Objective assessment of penalized maximum likelihood reconstruction with sparsity-promoting penalty for myocardial perfusion SPECT imaging

Joyeeta Mitra Mukherjee, University of Massachusetts Medical School
Joyoni Dey, College of Holy Cross
Michael A. King, College of Holy Cross
Souleymane Konate, College of Holy Cross

Abstract

Novel methods of reconstructing the tracer distribution in myocardial perfusion images are being considered for low count and sparse sampling scenarios. Few examples of low count scenarios are when the amount of radioisotope administered or the acquisition time is lowered, in gated studies where individual gates are reconstructed. Examples of sparse angular sampling scenarios are patient motion correction in traditional SPECT where few angles are acquired at any given pose and in multi-pinhole SPECT where the geometry is sparse and truncated by design. The reconstruction method is based on the assumption that the tracer distribution is sparse in the transform domain, which is enforced by a sparsity-promoting penalty on the transform coefficients.
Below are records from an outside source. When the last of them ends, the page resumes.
(** How far [writeMultiBufferInternal] gets before it returns or waits: the
    chunk it still holds and the reader. *)
Inductive writing (R : Type) :=
  | WriteDone (e : option error) (r : R)
  | WriteBlocked (b : Buffer) (r : R)
  | WriteMore (b : option Buffer) (r : R)   (* out of fuel *)
  | WritePanic.
Arguments WriteDone {R} e r.
Arguments WriteBlocked {R} b r.
Arguments WriteMore {R} b r.
Arguments WritePanic {R}.

(** [b.ReadFrom(io.LimitReader(reader, mss))] on a new buffer: the first read
    of the limited reader. *)
Definition readChunk {R} `{Reader R} (limit : Z) (r : R) : R * res Buffer :=
  if limit <=? 0 then (r, Err EOF) else
  match rd r (Z.to_nat (Z.min Size limit)) with
  | (r', (data, None)) => (r', Ok (fill New data))
  | (r', (_, Some e)) => (r', Err e)
  end.

Fixpoint WriteLoop {R} `{Reader R} (fuel : nat) (c : Connection) (b : option Buffer) (r : R)
    : Connection * writing R :=
  match fuel with
  | O => (c, WriteMore b r)
  | S f =>
    if negb (bool_decide (state c = StateActive)) then (c, WriteDone (Some ErrClosedPipe) r) else
    let push (b : Buffer) (r : R) :=
      match KcpSend.WorkerPush (sendingWorker c) b with
      | (s, true) => WriteLoop f (WakeUpData (with_send c s)) None r
      | (s, false) => (with_send c s, WriteBlocked b r)
      end in
    match b with
    | Some b => push b r
    | None =>
      match readChunk (mss c) r with
      | (r, Ok b) => push b r
      | (r, Err e) => (c, WriteDone None r)
      | (r, Panic) => (c, WritePanic)
      end
    end
  end.

(** ** Events: what can happen to a connection, one atomic handler each.  [EPush]
    is one round of the writing loop, [ERead] and [EReadMulti] one round of the
    reading loops, [ETerminate] the goroutine of [Terminate]. *)
Inductive event :=
  | EInput (segments : list Segment)
  | EDataRound
  | EPingRound
  | EClose
  | EPush (b : Buffer)
  | EReadMulti
  | ERead (n : nat)
  | ETerminate.

(** The new connection, the segments sent and the bytes handed to the reader. *)
Definition handle (c : Connection) (now : Z) (e : event) : res (Connection * list Segment * bytes) :=
  match e with
  | EInput segments => Ok (Input c now segments, [], [])
  | EDataRound => '(c, out) ← dataRound c now; Ok (c, out, [])
  | EPingRound => '(c, out) ← pingRound c now; Ok (c, out, [])
  | EClose => Ok ((Close c now).1, [], [])
  | EPush b =>
    if negb (bool_decide (state c = StateActive)) then Ok (c, [], []) else
    match KcpSend.WorkerPush (sendingWorker c) b with
    | (s, true) => Ok (WakeUpData (with_send c s), [], [])
    | (s, false) => Ok (with_send c s, [], [])
    end
  | EReadMulti =>
    match ReadMultiBuffer c with
    | (c, Some (Ok mb)) => Ok (c, [], mb_content mb)
    | (c, _) => Ok (c, [], [])
    end
  | ERead n =>
    match Read c n with
    | (c, Some (Ok d)) => Ok (c, [], d)
    | (c, Some Panic) => Panic
    | (c, _) => Ok (c, [], [])
    end
  | ETerminate =>
    match toTerminate c with
    | O => Ok (c, [], [])
    | S n => Ok (with_tasks (Terminate c) (dataRunning c) (pingRunning c) (pingInterval c) n, [], [])
    end
  end.
Lemma read_round x y now :
  dir x y -> dir y x -> zlen (sPushed x) < 2 ^ 32 -> readable (sConn y) = true ->
  exists c d, handle (sConn y) now EReadMulti = Ok (c, [], d) /\ readable c = true /\
    (let y' := {| sConn := c; sSent := sSent y; sPushed := sPushed y; sDelivered := sDelivered y ++ d |} in
     dir x y' /\ dir y' x) /\
    KcpRecv.leftOver (receivingWorker c) = None /\
    (KcpRecv.leftOver (rw y) = None ->
     KcpRecv.window (receivingWorker c) !! KcpRecv.nextNumber (receivingWorker c) = None).
Proof.
  intros H1 H2 Hmax Hread.
  assert (Hex : exists c d, handle (sConn y) now EReadMulti = Ok (c, [], d) /\ readable c = true /\
    KcpRecv.leftOver (receivingWorker c) = None /\ (KcpRecv.leftOver (rw y) = None ->
     KcpRecv.window (receivingWorker c) !! KcpRecv.nextNumber (receivingWorker c) = None)).
  { pose proof (worker_read x y H1 Hmax) as Hr. cbn [handle]. unfold ReadMultiBuffer.
    unfold readable in Hread |- *. apply negb_true_iff in Hread. rewrite Hread.
    destruct (KcpRecv.ReadMultiBuffer (rw y)) as [r mb]. destruct Hr as (Hmb & Hlo & _ & _ & _ & _ & _ & Hl).
    assert (Hnone : KcpRecv.leftOver (rw y) = None -> KcpRecv.window r !! KcpRecv.nextNumber r = None).
    { intros E. by rewrite E in Hl. }
    destruct (negb _); [|destruct (bool_decide _)]; (eexists _, _; split; [reflexivity|]); cbn [state];
      change (state (WakeUpData (with_recv (sConn y) r))) with (state (sConn y));
      change (state (with_recv (sConn y) r)) with (state (sConn y)); by rewrite Hread. }
  destruct Hex as (c & d & E & Hs & Hlo & Hnone). exists c, d. split; [done|]. split; [done|].
  split; [|done]. pose proof (read_multi_step y x now c [] d H2 H1 Hmax E) as [D1 D2].
  rewrite app_nil_r in D1, D2. by split.
Qed.

(** C1. Reliable delivery in order, over a network that may lose, duplicate, delay and
    reorder packets at will and whatever the two sides do in between (write, read,
    close, time out, terminate): what the reader of a connection has got is always a
    prefix of what the peer's writer has pushed, for two fresh connections and as long
    as fewer than 2^32 segments have been pushed on either side. *)
Theorem delivers_a_prefix ca cb x y :
  fresh ca -> fresh cb -> reachable ca cb x y ->
  zlen (sPushed x) < 2 ^ 32 -> zlen (sPushed y) < 2 ^ 32 ->
  sDelivered y `prefix_of` concat (sPushed x) /\ sDelivered x `prefix_of` concat (sPushed y).
Proof.
  intros Ha Hb Hr Hx Hy. destruct (reach_dirs ca cb x y Ha Hb Hr Hx Hy) as [D1 D2].
  split; [apply D1|apply D2].
Qed.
In this work we investigated the curvelet transform as the sparse basis for myocardial perfusion SPECT. The objective is to determine if myocardial perfusion images can be efficiently represented in this transform domain, which can then be exploited in a penalized maximum likelihood (PML) reconstruction scheme for improving defect detection in low-count/ sparse sampling scenarios. The performance of this algorithm is compared to standard OSEM with 3D Gaussian post-filtering using bias-variance plots and numerical observer studies. The Channelized Non-prewhitening Observer (CNPW) was used for defect detection task in a "signalknown- statistically" LROC study. Preliminary investigations indicate better bias-variance characteristics and superior CNPW performance with the proposed curvelet basis. However, further assessment using more defect locations and human observer evaluation is needed for clinical significance. © 2013 SPIE.